Activity: In the entries below, every line with the string "subst" is to be reported.
##### Stored data
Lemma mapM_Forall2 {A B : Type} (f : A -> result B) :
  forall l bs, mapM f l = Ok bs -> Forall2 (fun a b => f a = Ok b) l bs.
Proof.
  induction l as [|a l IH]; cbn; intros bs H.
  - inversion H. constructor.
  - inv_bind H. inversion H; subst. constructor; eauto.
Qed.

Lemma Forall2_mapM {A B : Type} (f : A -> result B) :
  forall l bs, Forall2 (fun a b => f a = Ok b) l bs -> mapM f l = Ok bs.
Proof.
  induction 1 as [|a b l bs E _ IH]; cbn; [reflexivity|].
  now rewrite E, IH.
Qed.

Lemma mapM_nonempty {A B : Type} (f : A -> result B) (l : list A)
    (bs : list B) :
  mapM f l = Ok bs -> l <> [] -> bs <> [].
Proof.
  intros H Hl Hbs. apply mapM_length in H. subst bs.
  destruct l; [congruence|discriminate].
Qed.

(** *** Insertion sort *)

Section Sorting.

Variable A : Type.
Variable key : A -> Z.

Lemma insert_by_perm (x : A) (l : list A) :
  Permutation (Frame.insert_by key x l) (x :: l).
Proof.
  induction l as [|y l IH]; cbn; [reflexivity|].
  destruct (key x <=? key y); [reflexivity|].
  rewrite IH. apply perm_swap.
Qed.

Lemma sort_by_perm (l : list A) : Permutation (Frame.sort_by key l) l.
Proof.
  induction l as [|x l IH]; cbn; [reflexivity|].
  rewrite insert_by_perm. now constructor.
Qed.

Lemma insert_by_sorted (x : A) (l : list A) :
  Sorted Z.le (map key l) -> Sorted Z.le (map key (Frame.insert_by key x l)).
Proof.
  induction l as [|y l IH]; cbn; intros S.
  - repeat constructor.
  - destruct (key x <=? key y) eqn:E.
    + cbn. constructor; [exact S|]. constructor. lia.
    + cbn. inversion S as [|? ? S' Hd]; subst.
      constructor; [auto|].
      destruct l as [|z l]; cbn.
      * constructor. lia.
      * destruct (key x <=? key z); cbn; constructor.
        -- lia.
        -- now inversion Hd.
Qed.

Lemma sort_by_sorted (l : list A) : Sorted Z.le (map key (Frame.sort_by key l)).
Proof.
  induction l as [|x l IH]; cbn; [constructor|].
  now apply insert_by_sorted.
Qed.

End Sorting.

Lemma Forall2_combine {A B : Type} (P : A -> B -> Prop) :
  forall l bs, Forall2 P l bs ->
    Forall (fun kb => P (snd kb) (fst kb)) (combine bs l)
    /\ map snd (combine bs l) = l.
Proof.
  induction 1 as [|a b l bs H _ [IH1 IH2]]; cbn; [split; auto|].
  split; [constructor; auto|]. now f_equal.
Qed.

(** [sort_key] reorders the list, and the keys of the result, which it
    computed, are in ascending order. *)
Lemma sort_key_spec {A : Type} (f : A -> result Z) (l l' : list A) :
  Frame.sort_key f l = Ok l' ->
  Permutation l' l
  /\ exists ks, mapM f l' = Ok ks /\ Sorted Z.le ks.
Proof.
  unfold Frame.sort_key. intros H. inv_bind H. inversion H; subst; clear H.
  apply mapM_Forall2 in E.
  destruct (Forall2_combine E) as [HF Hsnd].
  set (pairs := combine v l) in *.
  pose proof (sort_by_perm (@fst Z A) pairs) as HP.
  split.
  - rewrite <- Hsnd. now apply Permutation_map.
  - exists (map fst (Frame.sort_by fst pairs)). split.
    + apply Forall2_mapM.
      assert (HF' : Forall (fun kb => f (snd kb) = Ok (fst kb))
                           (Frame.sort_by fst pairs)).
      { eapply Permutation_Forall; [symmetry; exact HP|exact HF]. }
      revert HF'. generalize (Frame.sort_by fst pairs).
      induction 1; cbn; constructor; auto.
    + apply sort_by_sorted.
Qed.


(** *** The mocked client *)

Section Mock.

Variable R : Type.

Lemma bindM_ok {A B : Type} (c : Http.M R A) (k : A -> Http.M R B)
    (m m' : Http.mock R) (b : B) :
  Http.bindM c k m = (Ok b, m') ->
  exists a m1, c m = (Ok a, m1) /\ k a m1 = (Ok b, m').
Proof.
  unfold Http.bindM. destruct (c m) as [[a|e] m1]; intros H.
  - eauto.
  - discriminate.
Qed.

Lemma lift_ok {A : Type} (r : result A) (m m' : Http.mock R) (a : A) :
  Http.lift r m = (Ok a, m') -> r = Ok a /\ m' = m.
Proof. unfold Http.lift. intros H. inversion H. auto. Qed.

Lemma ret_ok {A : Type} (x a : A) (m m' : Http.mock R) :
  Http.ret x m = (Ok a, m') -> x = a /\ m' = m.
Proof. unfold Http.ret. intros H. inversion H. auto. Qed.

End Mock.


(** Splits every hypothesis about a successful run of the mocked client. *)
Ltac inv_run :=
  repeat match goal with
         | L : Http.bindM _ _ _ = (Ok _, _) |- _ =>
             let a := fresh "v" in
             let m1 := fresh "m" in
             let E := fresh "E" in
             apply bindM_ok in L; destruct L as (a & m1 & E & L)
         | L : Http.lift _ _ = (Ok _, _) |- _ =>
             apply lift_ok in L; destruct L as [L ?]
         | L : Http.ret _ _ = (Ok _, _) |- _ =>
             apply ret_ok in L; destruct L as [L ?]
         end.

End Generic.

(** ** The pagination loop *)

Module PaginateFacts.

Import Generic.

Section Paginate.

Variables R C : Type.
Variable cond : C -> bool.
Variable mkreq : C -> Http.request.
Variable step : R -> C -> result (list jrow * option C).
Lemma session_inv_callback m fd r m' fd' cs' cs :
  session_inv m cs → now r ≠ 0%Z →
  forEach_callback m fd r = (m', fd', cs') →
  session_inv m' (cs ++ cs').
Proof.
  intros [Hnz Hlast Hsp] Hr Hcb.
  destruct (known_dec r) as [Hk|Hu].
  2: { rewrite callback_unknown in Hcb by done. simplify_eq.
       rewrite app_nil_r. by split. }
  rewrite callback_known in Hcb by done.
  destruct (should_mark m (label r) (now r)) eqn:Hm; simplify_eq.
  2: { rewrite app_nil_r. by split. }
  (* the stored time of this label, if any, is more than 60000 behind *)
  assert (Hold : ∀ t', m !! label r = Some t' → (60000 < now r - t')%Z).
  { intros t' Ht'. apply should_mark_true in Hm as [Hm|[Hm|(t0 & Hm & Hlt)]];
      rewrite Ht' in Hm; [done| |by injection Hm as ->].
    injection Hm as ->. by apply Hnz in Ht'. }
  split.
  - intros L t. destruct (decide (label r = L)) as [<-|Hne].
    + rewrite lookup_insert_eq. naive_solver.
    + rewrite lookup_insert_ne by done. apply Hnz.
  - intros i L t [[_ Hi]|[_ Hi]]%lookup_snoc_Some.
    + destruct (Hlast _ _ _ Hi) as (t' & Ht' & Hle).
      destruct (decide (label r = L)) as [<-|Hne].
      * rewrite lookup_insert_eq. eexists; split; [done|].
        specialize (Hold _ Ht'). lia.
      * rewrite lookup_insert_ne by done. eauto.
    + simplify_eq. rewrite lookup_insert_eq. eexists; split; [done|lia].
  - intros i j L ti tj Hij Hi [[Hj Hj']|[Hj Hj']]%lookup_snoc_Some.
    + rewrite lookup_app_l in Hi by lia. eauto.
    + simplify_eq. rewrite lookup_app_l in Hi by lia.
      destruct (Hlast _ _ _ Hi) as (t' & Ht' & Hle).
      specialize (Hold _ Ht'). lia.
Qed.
##########
Exercise output:
  - inv_bind H. inversion H; subst. constructor; eauto.
  intros H Hl Hbs. apply mapM_length in H. subst bs.
    + cbn. inversion S as [|? ? S' Hd]; subst.
  unfold Frame.sort_key. intros H. inv_bind H. inversion H; subst; clear H.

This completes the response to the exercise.